Rep. Michele Bachmann may be gone from the presidential race, but her ideas about education are well-represented by the remaining candidates.
Rep. Michele Bachmann may be gone from the presidential race, but her ideas about education are well-represented by the remaining candidates.

Rep. Michele Bachmann may have stepped aside last week in Iowa, but at least in terms of education her beliefs continue to be well represented among the remaining GOP candidates. Indeed, if her departure from the field left any vacuum at all, it’s been filled neatly by former Pennsylvania Sen. Rick Santorum.

All three current front-runners favor limiting the federal government’s role in education, but beyond that there are significant differences in their platforms. A few quick observations then, starting with Santorum, who is no fan of public schools.

“Just call them what they are,” he is quoted as saying in a Politico story last March. “Public schools? That’s a nice way of putting it. These are government-run schools.”

Santorum is a proponent of both home schooling and private-school vouchers. He would fund abstinence-only education.

He’s particularly opposed to publicly funded early-childhood education, which he refers to as “government indoctrination.”

“Of course, the government wants their hands on your children as fast as they can,” he told the Des Moines Register last summer. “That is why I opposed all these early starts and pre-early starts, and early-early starts. They want your children from the womb so they can indoctrinate your children as to what they want them to be.”

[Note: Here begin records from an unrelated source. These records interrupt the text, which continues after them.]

(** ** When the revoke fails

    A passkey whose counter went backwards is flagged, and then the store
    refuses to revoke: the window it signed still stands, and the next use of
    the passkey is refused before it revokes anything. *)
Definition stale_key1 : Passkey :=
  mkPasskey "k1" "amy" "key1" (of_bytes some_passkey_cose) (-7) 9 "laptop" [] None false false 1 amys_hash None None (Some "0123456789abcdef0123456789abcdef").
Definition key1_window : StepUpConfirmation := mkConfirmation "w1" "amy" amys_hash "k1" KindWindow None None 5 (5 + STEP_UP_WINDOW_MS) None.
Definition stale_stores : Shared :=
  mkShared (mkPasskeys {["k1" := stale_key1]} ∅) {["ch1" := window_challenge]} (mkStepUp [key1_window] ∅ true) (mkEventLog [] false) new_limiter.
Definition stale_use (s : Shared) : list Step * Result StepUpError StepUpConfirmResponse * Shared :=
  @run plain_host _ confirming_env 0
    (@step_up_confirm padded_digests plain_base64 plain_cbor echo_ring barred_client_data (reads_key1 window_challenge) None (Enforce some_service) amys_cookie
       (mkConfirmRequest "ch1" (JObj []))) s.
Definition revoking (st : Step) : bool := match sp_call st with RevokeForPasskey _ => true | _ => false end.
Example failed_revoke_leaves_window :
  let s1 := (stale_use stale_stores).2 in
  let again := stale_use (set_challenges {["ch1" := window_challenge]} s1) in
  ~ usable s1 "k1" "amy" /\ stands s1 "k1" "amy" /\ existsb revoking again.1.1 = false /\ stands again.2 "k1" "amy".
Proof.
  cbv zeta. split; [|split; [|split; [by vm_compute|]]].
  - apply (bool_decide_unpack (~ usable (stale_use stale_stores).2 "k1" "amy")). by vm_compute.
  - exists key1_window. split; [|by vm_compute]. vm_compute. by left.
  - exists key1_window. split; [|by vm_compute]. vm_compute. by left.
Qed.
(* ===== verification/Store.v ===== *)
(** * The durable store ([crates/scarab-testkit/src/lib.rs], [InMemoryDb])

    The in-process [Db] the engine is driven with: state tables with guarded
    (compare-and-set) transitions, an append-only event log, a transactional
    outbox, leases with terms, concurrency slots. One Rust method under one
    [state.lock()] is one [Op]: a function from the state to a result and the
    state after it. [Instant]s are integers (milliseconds), passed in by the
    caller where the code reads the wall clock. *)

From S2P Require Import Prelude Values Scopes Domain Meta.

(** ** Errors, leases, messages *)

Inductive DbError : Type :=
| DbUnavailable | DbConflict | DbNotLeader | DbFenceTimeout | DbOther (msg : string).
#[export] Instance DbError_eq_dec : EqDecision DbError.
Proof. solve_decision. Defined.

Record LeaderTerm := mkLeaderTerm { lt_resource : string; lt_owner : string; lt_term : Z }.
Record Lease := mkLease { lease_owner : string; lease_expires_at : Timestamp; lease_term : Z }.

(** [Lease::held_by]. *)
Definition held_by (l : Lease) (resource owner : string) : option LeaderTerm :=
  if String.eqb (lease_owner l) owner
  then Some (mkLeaderTerm resource owner (lease_term l)) else None.

(** One attempt whose unit the driver should tear down. *)
Record TeardownAttempt := mkTeardown { td_step : string; td_attempt : string }.

(** The JSON payloads the scheduler writes, by message kind, and the [null]
    an older binary's [cancel_run] carries. *)
Inductive OutboxPayload : Type :=
| PNull
| PLaunchIntent (run step attempt : string)
| PAttemptTeardown (attempts : list TeardownAttempt)
| PCancelServices (through_take : Z)
| PRunStatus (to : RunStatus) (generation : N).

Record OutboxMessage := mkMsg {
  msg_id : Z;
  msg_run : RunId;
  msg_kind : string;
  msg_payload : OutboxPayload;
  msg_key : string;
  msg_at : Timestamp;
}.

Record OutboxEntry := mkEntry {
  oe_msg : OutboxMessage;
  oe_claimed_until : option Z;
  oe_claimed_by : option string;
  oe_dispatched : bool;
  oe_delivery_attempts : N;
  oe_dead_lettered : bool;
}.

(** The fields of [StepSpec] the engine's own decisions read, and those its
    renderer reads and writes; the rest of the spec is handed to the executor
    unread. *)
Record CacheConfig := mkCacheConfig {
  cc_dirs : list string;
  cc_key_files : list string;
  cc_key : option string;
  cc_restore : list (string * string);
  cc_fallback_key : option string;
}.

Record StepSpec := mkStepSpec {
  spec_image : string;
  spec_command : list string;
  spec_env : list (string * string);
  spec_matrix_values : gmap string string;
  spec_scope : option Scope;
  spec_build : option Json;
  spec_uses : list string;
  spec_timeout_seconds : option N;
  spec_workspace_inputs : list string;
  spec_cache : option CacheConfig;
  spec_rest : Json;
}.

(** A spec that runs [image] and asks for nothing else. *)
Definition image_spec (image : string) : StepSpec :=
  mkStepSpec image [] [] ∅ None None [] None [] None JNull.

Record StepRec := mkStepRec {
  rec_status : option StepStatus;
  rec_spec : option StepSpec;
  rec_needs : list StepId;
  rec_attempts : list Attempt;
  rec_output : option string;
  rec_output_identity : option string;
  rec_results : gmap string Json;
  rec_input : option string;
  rec_gate_kind : option string;
  rec_gate_timer_seconds : option Z;
  rec_gate_releaser : option string;
  rec_explicit_inputs : option (list StepId);
  rec_evidence_attempt : option AttemptId;
}.

(** [StepRec::default()]. *)
Definition step_rec_default : StepRec :=
  mkStepRec None None [] [] None None ∅ None None None None None None.

Record AttemptEvidenceRec := mkEvidence {
  evd_output : option string;
  evd_results : gmap string Json;
  evd_consumed : gmap string string;
  evd_workspace_input_steps : option (list StepId);
}.
Definition evidence_default : AttemptEvidenceRec := mkEvidence None ∅ ∅ None.
Definition evd_with_output (o : option string) (e : AttemptEvidenceRec) : AttemptEvidenceRec :=
  mkEvidence o (evd_results e) (evd_consumed e) (evd_workspace_input_steps e).
Definition evd_with_results (r : gmap string Json) (e : AttemptEvidenceRec) : AttemptEvidenceRec :=
  mkEvidence (evd_output e) r (evd_consumed e) (evd_workspace_input_steps e).
Definition evd_with_consumed (c : gmap string string) (e : AttemptEvidenceRec) : AttemptEvidenceRec :=
  mkEvidence (evd_output e) (evd_results e) c (evd_workspace_input_steps e).
Definition evd_with_input_steps (l : option (list StepId)) (e : AttemptEvidenceRec) : AttemptEvidenceRec :=
  mkEvidence (evd_output e) (evd_results e) (evd_consumed e) l.

Record ArtifactMeta := mkArtifactMeta {
  am_name : string; am_size : N; am_content_type : string; am_object_key : string;
}.
Record ArtifactRecord := mkArtifactRecord {
  ar_meta : ArtifactMeta; ar_step : StepId; ar_attempt : AttemptId;
  ar_succeeded : bool; ar_created_at : Timestamp;
}.

Record InMemoryState := mkState {
  (** The append-only event log. *)
  st_events : list EventKind;
  (** Current run statuses. *)
  st_runs : gmap RunId RunStatus;
  (** Per-run reopen generation; absent = 0. *)
  st_reopen_generations : gmap RunId N;
  (** Compiled IR stored per run. *)
  st_run_ir : gmap RunId Json;
  (** Per-(run, step) rows. *)
  st_steps : gmap (RunId * StepId) StepRec;
  (** The transactional outbox. *)
  st_outbox : list OutboxEntry;
  (** Launch handles. *)
  st_attempt_handles : gmap (RunId * StepId * AttemptId) string;
  (** Per-run concurrency group and policy. *)
  st_concurrency : gmap RunId (string * ConcurrencyPolicy);
  (** The single slot holder per concurrency group. *)
  st_slots : gmap string RunId;
  (** Per-run creation time. *)
  st_run_created : gmap RunId Timestamp;
  (** Runs whose creation has not finished. *)
  st_creating : gset RunId;
  (** Workspace-Snapshot pins. *)
  st_snapshot_pins : gmap RunId (option string * Timestamp);
  (** Per-run supersede key. *)
  st_supersede_keys : gmap RunId string;
  (** Per-run project. *)
  st_run_project : gmap RunId string;
  (** Per-run admission priority. *)
  st_run_priority : gmap RunId Z;
  (** Lease table: resource to (owner, expiry instant, term). *)
  st_leases : gmap string (string * Z * Z);
  (** Per-attempt evidence. *)
  st_attempt_evidence : gmap (RunId * StepId * AttemptId) AttemptEvidenceRec;
  (** A plugin gate wait's rendered inputs. *)
  st_gate_inputs : gmap (RunId * StepId * AttemptId) Json;
  (** Shared services. *)
  st_run_services : gmap (RunId * Z * string) (ServiceStatus * option string * Timestamp);
  (** One-shot race injector. *)
  st_toctou_race : option (StepId * AttemptId);
  (** Runs whose per-run reads fail. *)
  st_poisoned_runs : gset RunId;
  (** One-shot crash injector. *)
  st_event_append_failure : option (EventPayload -> bool);
  (** One-shot gate-resolution injector. *)
  st_gate_resolve_race : option (StepId * Timestamp);
  (** Keyed-cache rows: (project, key, dir) to (tree root, recorded at, provenance). *)
  st_cache_entries : gmap (string * string * string) (string * Timestamp * RunId * StepId * AttemptId);
  (** Per-run cache scope. *)
  st_run_cache_scope : gmap RunId CacheScope;
  (** Artifact versions. *)
  st_artifacts : gmap (RunId * string * StepId * AttemptId) ArtifactRecord;
  (** What no transition reads. *)
  st_meta : RunMeta;
}.
(** ** Theorem *)

(** C4: no Step launches on the Environment's authority without a current
    approval. An admitted launch of a Run under a deploy context is into an
    Environment that exists and still admits the Project. If the Environment
    has approvers and the Step uses its authority, the Run's ref is still
    allowed and the Run's log holds the release of a manual gate before the
    Step, no longer ago than the maximum approval age, that met the approver
    set the Environment has now (or recorded none). And no enforced Policy in
    force at [step.admit] objects to the launch. *)
Theorem authority_launch_approved {P : PolicyPorts} {R : Rfc3339} in_time_range decode_ir {S : Type} effective_policies record
    reads (wired : bool) step now_ms (st st' : S) a ctx :
  ensure_deploy_still_admitted in_time_range decode_ir effective_policies record reads wired step now_ms st = (Ok a, st') ->
  rd_run_deploy_context reads = Ok (Some ctx) ->
  exists g, rd_deploy_governance reads (dc_org ctx) (dc_project ctx) (dc_environment ctx) = Ok (Some g) /\ dg_eligible g = true /\
    let p := governance_protection g in
    (forall j ir s, ep_approvers p <> [] -> rd_run_ir reads = Ok (Some j) -> decode_ir j = Ok ir -> well_formed ir ->
       List.find (fun s => String.eqb (st_id s) (sr_step step)) (ir_steps ir) = Some s -> uses_environment_authority ir s = true ->
       ad_before_approval a = false /\ ref_allowed p (dc_git_ref ctx) = true /\
       exists gate events e, rd_events reads = Ok events /\
         gate ∈ ir_steps ir /\ is_manual_gate gate = true /\ before (ir_steps ir) (st_id gate) (sr_step step) /\
         e ∈ events /\ releases (st_id gate) (ev_kind e) = true /\ (sat_sub now_ms (ev_at e) <= max_age_ms p)%Z /\
         (environment_approval_met events (st_id gate) = None
          \/ exists m, environment_approval_met events (st_id gate) = Some m /\ (ea_approvers m, ea_required m) = approver_set p)) /\
    (forall stored st1 pol, wired = true -> effective_policies (dc_org ctx) (Some (dc_project ctx)) StepAdmit st = (Ok stored, st1) -> pol ∈ stored ->
       exists ir gates, stored_pipeline decode_ir reads = Ok ir /\ upstream_facts reads true ir (sr_step step) = Ok gates /\
         ~ objects (rd_policy_thread reads) StepAdmit STEP_ADMIT_SCHEMA_VERSION
             (step_admit_input in_time_range (dc_org ctx, dc_project ctx) (Some (ctx, p)) step (spec_of ir (sr_step step)) gates now_ms)
             (mkMatchContext (dc_project ctx) (Some (dc_environment ctx)) TkManual) stored pol).
Proof.
  unfold ensure_deploy_still_admitted. intros H Hc. rewrite Hc in H.
  destruct (rd_deploy_governance reads _ _ _) as [[g|]|]; [|done..]. exists g. split; [done|].
  destruct (dg_eligible g); [|done]. split; [done|]. apply step_admit_ok in H. cbn [fst snd] in H. cbv zeta.
  destruct (if wired then _ else _) as [read st0] eqn:Er.
  destruct H as (stored & -> & H). split.
  - intros j ir s Hp Hj Hir Hwf Hs Hu. destruct H as [(_ & Hna & _)|(oir & gates & [Hpipe Hgates Hcheck Hsubj _])].
    { by destruct (Hp (Hna _ _ eq_refl)). }
    unfold stored_pipeline in Hpipe. rewrite Hj, Hir in Hpipe. injection Hpipe as <-.
    unfold spec_of in Hcheck, Hsubj. cbn [mbind option_bind] in Hcheck, Hsubj. rewrite Hs in Hcheck, Hsubj.
    cbn [launch_check fmap option_fmap option_map fst snd] in Hcheck, Hsubj.
    set (f := mkLaunchFacts _ _ _ _ _ _ _) in Hcheck, Hsubj. destruct (launch_recheck_approves f) as [Hb Hr].
    assert (lc_before_approval (launch_recheck f) = false) as Hba.
    { apply not_true_iff_false. intros Ht. apply (proj2 Hr); [|done]. split; [done|]. cbn. by rewrite Hu. }
    split; [congruence|]. apply Hb in Hba as [?|(Href & ug & Hug & released & Hrel & Hage & Hmet)]; [done|]. split; [done|].
    apply (upstream_facts_ok reads _ _ _ _ Hgates) in Hug as (i & events & gate & [= <-] & Hev & Hgate & ->).
    apply (upstream_approval_gates_spec _ _ _ Hwf) in Hgate as (Hin & Hman & Hbef).
    apply released_in_log in Hrel as (e & He & <- & Hk). exists gate, events, e. split_and!; try done.
    cbn in Hmet. destruct (environment_approval_met events (st_id gate)) as [m|]; [right|by left]. exists m. split; [done|].
    destruct Hmet as [Hmet|Hmet]; [discriminate Hmet|]. cbn in Hmet. congruence.
  - intros stored' st1 pol -> He Hpol. rewrite He in Er. injection Er as -> _.
    destruct H as [(-> & _)|(oir & gates & [Hpipe Hgates _ _ Hpol'])]; [by apply not_elem_of_nil in Hpol|].
    exists oir, gates. split_and!; [done..|apply Hpol'].
Qed.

Santorum favors teaching of intelligent design
While in the Senate, Santorum voted for No Child Left Behind, but attempted to insert a provision including the teaching of intelligent design in schools. He continues to favor this.

Rick Santorum
REUTERS/John Gress
Rick Santorum

Even though Santroum’s own seven children were mostly home-schooled, he’s not entirely opposed to taking advantage of taxpayer-funded education. After his election to the Senate in 1994, Santorum moved his family to a house in Virginia, while relatives moved into his Pennsylvania home.

In 2001, he enrolled his kids in the online Pennsylvania Cyber Charter School, which offers free computers and internet connections to students. The total cost to his former Pennsylvania district, the tiny Penn Hills: $38,000 a year.

When Democrats challenged the Santorums’ Pennsylvania residency in 2004, the family withdrew the kids from the school. The Penn Hills School Board attempted to get the family to reimburse it $100,000 in tuition.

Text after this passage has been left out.